Stored dataset items:
(** C8, as the handlers have it.  With an available store whose stored
    document records are valid, an upload answers [ok] and a subsequent
    [GET /api/documents] returns the documents listed before followed by the
    uploaded one: the given file name, category "Uploaded". *)
Theorem uploaded_document_is_listed (utcnow : Clock) (d : Database)
    (file_filename : string) (file_content_type policy_number : option string)
    (before : list DocumentItem.t) :
  list_documents (Some d) = Ok before →
  ∃ d',
    app_call utcnow (Some d)
      (POST_documents_upload file_filename file_content_type policy_number)
    = (Ok (Json {[ "status" := VStr "ok"; "filename" := VStr file_filename ]}), Some d')
    ∧ app_call utcnow (Some d') GET_documents
      = (Ok (Documents
               (before ++ [uploaded_item file_filename file_content_type policy_number])),
         Some d')
    ∧ DocumentItem.filename (uploaded_item file_filename file_content_type policy_number)
      = file_filename
    ∧ DocumentItem.category (uploaded_item file_filename file_content_type policy_number)
      = Some "Uploaded".
Proof.
  intros Hbefore.
  exists (create_document "documentitem"
            (uploaded_item file_filename file_content_type policy_number) d).
  split_and!; [| |done..].
  - unfold app_call, upload_document. by rewrite upload_kwargs_validate.
  - unfold app_call. f_equal.
    unfold list_documents in *. simpl in *.
    rewrite get_documents_create_eq, for_each_app, Hbefore. simpl.
    by rewrite uploaded_item_read_back.
Qed.
End properties.
Definition reconcileDaemonSet (desired : DaemonSet.t) (c : Client DaemonSet.t)
    : Calls DaemonSet.t (option error) :=
  err ← Create c desired;
  match err with
  | Some e =>
      if IsAlreadyExists e then
        r ← Get c (ObjectKeyFromMeta (DaemonSet.Meta desired));
        match r with
        | Err err => mret (Some err)
        | Ok existing =>
            if negb (DeepEqual existing desired) then
              let existing :=
                DaemonSet.mk _ (DaemonSet.Meta existing) (DaemonSet.Spec desired)
                             (DaemonSet.Status existing) in
              let existing :=
                DaemonSet.mk _ (setLabels (Labels (DaemonSet.Meta desired))
                                          (DaemonSet.Meta existing))
                             (DaemonSet.Spec existing)
                             (DaemonSet.Status existing) in
              Update c existing
            else mret None
        end
      else mret (Some e)
  | None => mret None
  end.

Definition reconcileStatefulSet (desired : StatefulSet.t)
    (c : Client StatefulSet.t) : Calls StatefulSet.t (option error) :=
  err ← Create c desired;
  match err with
  | Some e =>
      if IsAlreadyExists e then
        r ← Get c (ObjectKeyFromMeta (StatefulSet.Meta desired));
        match r with
        | Err err => mret (Some err)
        | Ok existing =>
            if negb (DeepEqual existing desired) then
              let existing :=
                StatefulSet.mk _ (StatefulSet.Meta existing)
                               (StatefulSet.Spec desired)
                               (StatefulSet.Status existing) in
              let existing :=
                StatefulSet.mk _ (setLabels (Labels (StatefulSet.Meta desired))
                                            (StatefulSet.Meta existing))
                               (StatefulSet.Spec existing)
                               (StatefulSet.Status existing) in
              Update c existing
            else mret None
        end
      else mret (Some e)
  | None => mret None
  end.

(** No comparison and no update here: the fetched object is only read. *)
Definition reconcileServiceAccount (desired : ServiceAccount.t)
    (c : Client ServiceAccount.t) : Calls ServiceAccount.t (option error) :=
  err ← Create c desired;
  match err with
  | Some e =>
      if IsAlreadyExists e then
        r ← Get c (ObjectKeyFromMeta (ServiceAccount.Meta desired));
        match r with
        | Err err => mret (Some err)
        | Ok existing => mret None
        end
      else mret (Some e)
  | None => mret None
  end.

Definition reconcileClusterRole (desired : ClusterRole.t)
    (c : Client ClusterRole.t) : Calls ClusterRole.t (option error) :=
  err ← Create c desired;
  match err with
  | Some e =>
      if IsAlreadyExists e then
        r ← Get c (ObjectKeyFromMeta (ClusterRole.Meta desired));
        match r with
        | Err err => mret (Some err)
        | Ok existing =>
            if negb (DeepEqual existing desired) then
              let existing :=
                ClusterRole.mk (ClusterRole.Meta existing)
                               (ClusterRole.Rules desired) in
              Update c existing
            else mret None
        end
      else mret (Some e)
  | None => mret None
  end.
(** * PhilPSX: the GPU pixel shaders and the DMA arbiter's public header

    A shallow embedding of the GLSL programs held in
    [src/headers/ogl_shaders/*.h] and of the declarations of
    [src/headers/DMAArbiter.h], followed by the properties that the
    specification states about them.

    GLSL's [int] and [uint] are 32 bits wide.  Both are carried by [Z]; the
    wrap-around of every arithmetic operation is written out with [to_int]
    and [to_uint].  An image unit ([uimage2D]) is a finite map from texel
    coordinates to [uvec4] values together with its extent. *)

From Stdlib Require Import ZArith Lia Bool List Floats.
From stdpp Require Import gmap strings.

Local Open Scope Z_scope.

(** ** GLSL scalars and vectors *)

Module GLSL.

(** The value of a 32-bit pattern read as [uint]. *)
Definition to_uint (z : Z) : Z := z mod 2 ^ 32.

(** The value of a 32-bit pattern read as (two's complement) [int]. *)
Definition to_int (z : Z) : Z := (z + 2 ^ 31) mod 2 ^ 32 - 2 ^ 31.

(** [int] arithmetic: the low 32 bits of the exact result.  [/] truncates
    towards zero and [%] takes the sign of the dividend, as on every GLSL
    implementation for the non-negative operands the shaders use. *)
Definition int_add (m n : Z) : Z := to_int (m + n).
Definition int_sub (m n : Z) : Z := to_int (m - n).
Definition int_div (m n : Z) : Z := to_int (Z.quot m n).
Definition int_mod (m n : Z) : Z := Z.rem m n.

(** [uint >> k]: a logical shift. *)
Definition uint_shr (m k : Z) : Z := Z.shiftr m k.

End GLSL.

Module ivec2.
Record t : Type := mk { x : Z; y : Z }.
End ivec2.

Module ivec3.
Record t : Type := mk { r : Z; g : Z; b : Z }.
End ivec3.

Module uvec4.
Record t : Type := mk { r : Z; g : Z; b : Z; a : Z }.

Definition set_r (p : t) (v : Z) : t := mk v (g p) (b p) (a p).
Definition set_g (p : t) (v : Z) : t := mk (r p) v (b p) (a p).
Definition set_b (p : t) (v : Z) : t := mk (r p) (g p) v (a p).
Definition set_a (p : t) (v : Z) : t := mk (r p) (g p) (b p) v.

(** Every component fits the 8 bits of an [rgba8ui] texel. *)
Definition fits8 (p : t) : Prop :=
  0 <= r p <= 255 /\ 0 <= g p <= 255 /\ 0 <= b p <= 255 /\ 0 <= a p <= 255.
End uvec4.

(** ** Image units

    [layout (rgba8ui) uniform uimage2D]: a [width] by [height] grid of
    texels.  [imageLoad] outside the grid yields zeros and [imageStore]
    outside the grid is discarded (OpenGL 4.5, section 8.26).  A texel that
    was never stored reads as zeros.

    The shaders only ever store pixels whose components fit 8 bits (lemmas
    [shaded_pixel_fits8] and [copied_pixel_fits8] below), so the conversion
    of a stored [uvec4] to the [rgba8ui] format is the identity and
    [imageStore] keeps the value as it is. *)

Module uimage2D.
Record t : Type := mk {
  width : Z;
  height : Z;
  texels : gmap (Z * Z) uvec4.t
}.

Definition zero : uvec4.t := uvec4.mk 0 0 0 0.

Definition inside (img : t) (P : ivec2.t) : bool :=
  (0 <=? ivec2.x P) && (ivec2.x P <? width img) &&
  (0 <=? ivec2.y P) && (ivec2.y P <? height img).

Definition imageLoad (img : t) (P : ivec2.t) : uvec4.t :=
  if inside img P
  then default zero (texels img !! (ivec2.x P, ivec2.y P))
  else zero.

Definition imageStore (img : t) (P : ivec2.t) (data : uvec4.t) : t :=
  if inside img P
  then mk (width img) (height img)
          (<[(ivec2.x P, ivec2.y P) := data]> (texels img))
  else img.

(** Every texel of the image fits 8 bits, as [rgba8ui] guarantees. *)
Definition wf (img : t) : Prop :=
  forall k p, texels img !! k = Some p -> uvec4.fits8 p.
End uimage2D.

(** ** ShadedPolygon_FragmentShader1.h *)

Module ShadedPolygon_FragmentShader1.
Import GLSL uimage2D.

(** The uniforms at locations 5 to 13. *)
Record uniforms : Type := mk_uniforms {
  dither : Z;
  semiTransparencyEnabled : Z;
  semiTransparencyMode : Z;
  setMask : Z;
  checkMask : Z;
  drawTopLeftX : Z;
  drawTopLeftY : Z;
  drawBottomRightX : Z;
  drawBottomRightY : Z
}.

(** [bool inDrawingArea(ivec2 pixelCoord)] *)
Definition inDrawingArea (u : uniforms) (pixelCoord : ivec2.t) : bool :=
  let retVal := false in
  if (ivec2.x pixelCoord >=? drawTopLeftX u) &&
     (ivec2.x pixelCoord <=? drawBottomRightX u) &&
     (ivec2.y pixelCoord <=? drawTopLeftY u) &&
     (ivec2.y pixelCoord >=? drawBottomRightY u)
  then true
  else retVal.
(** * The element tree of nicegui: [nicegui/element.py]

    A shallow embedding of class [Element] and proofs about its attribute
    merging ([classes], [style], [props]), its serialisation ([to_dict]) and
    its update propagation ([update]).

    Conventions of the embedding.
    - A Python [str] is a [string] whose characters are code points below
      256; [None] is [None] of an [option string].
    - A Python object reference to an element is the element's id:
      [__init__] registers every element under its own id in
      [client.elements], and ids are never reused. The one slot object
      that is referred to from outside [slots], [self.default_slot], is
      kept apart from the slots of [slots] as soon as it is no longer one
      of them.
    - A [dict] whose iteration order is observed by the code ([slots], the
      result of a parser, the dictionaries built by [to_dict]) is an
      insertion-ordered association list with pairwise distinct keys; a
      [dict] used only as a finite map ([_style], [_props],
      [client.elements]) is a [gmap].
    - A method is a function from the program state to an outcome and the
      state it leaves behind, so that the mutations made before an exception
      is raised stay visible. *)

From stdpp Require Import gmap strings list fin_maps relations pretty.
From Stdlib Require Import Ascii.

#[local] Set Warnings "-clear-no-such-hyp,-register-all".

(** ** Strings *)

Module Str.

(** [str.isspace] on one character (code points below 256). *)
Definition isspace (c : ascii) : bool :=
  let n := nat_of_ascii c in
  (Nat.leb 9 n && Nat.leb n 13) || (Nat.leb 28 n && Nat.leb n 32)
  || Nat.eqb n 133 || Nat.eqb n 160.

Definition is_empty (s : string) : bool :=
  match s with EmptyString => true | String _ _ => false end.
(** X13.  The keyword arguments hold the three placement keys, the keys of
    one precision path, and the attention key when configured: no other
    key is ever passed, and between four and six in all. *)
Theorem load_model_kwargs_keys {Vision Encoding : Type}
    (settings : Settings) (rt : Runtime Vision Encoding) :
  dom (load_model_kwargs settings rt)
  = placement_keys
    ∪ precision_keys (USE_8BIT_QUANTIZATION settings && cuda_is_available rt)
    ∪ attention_keys (truthy (TORCH_ATTN settings))
  ∧ (4 ≤ base.size (load_model_kwargs settings rt) ≤ 6)%nat.
Proof.
  unfold load_model_kwargs, placement_keys, precision_keys, attention_keys.
  destruct (USE_8BIT_QUANTIZATION settings && cuda_is_available rt),
           (truthy (TORCH_ATTN settings));
    (split;
     [ rewrite !dom_insert_L, dom_empty_L; set_solver
     | repeat (rewrite map_size_insert_None by by simplify_map_eq);
       rewrite map_size_empty; lia ]).
Qed.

DIRECTIONS :: Working through the data above, find every line holding "Import" and copy it.

RESULT FOR THIS TASK ::
From Stdlib Require Import ZArith Lia Bool List Floats.
From stdpp Require Import gmap strings.
Import GLSL uimage2D.
From stdpp Require Import gmap strings list fin_maps relations pretty.
From Stdlib Require Import Ascii.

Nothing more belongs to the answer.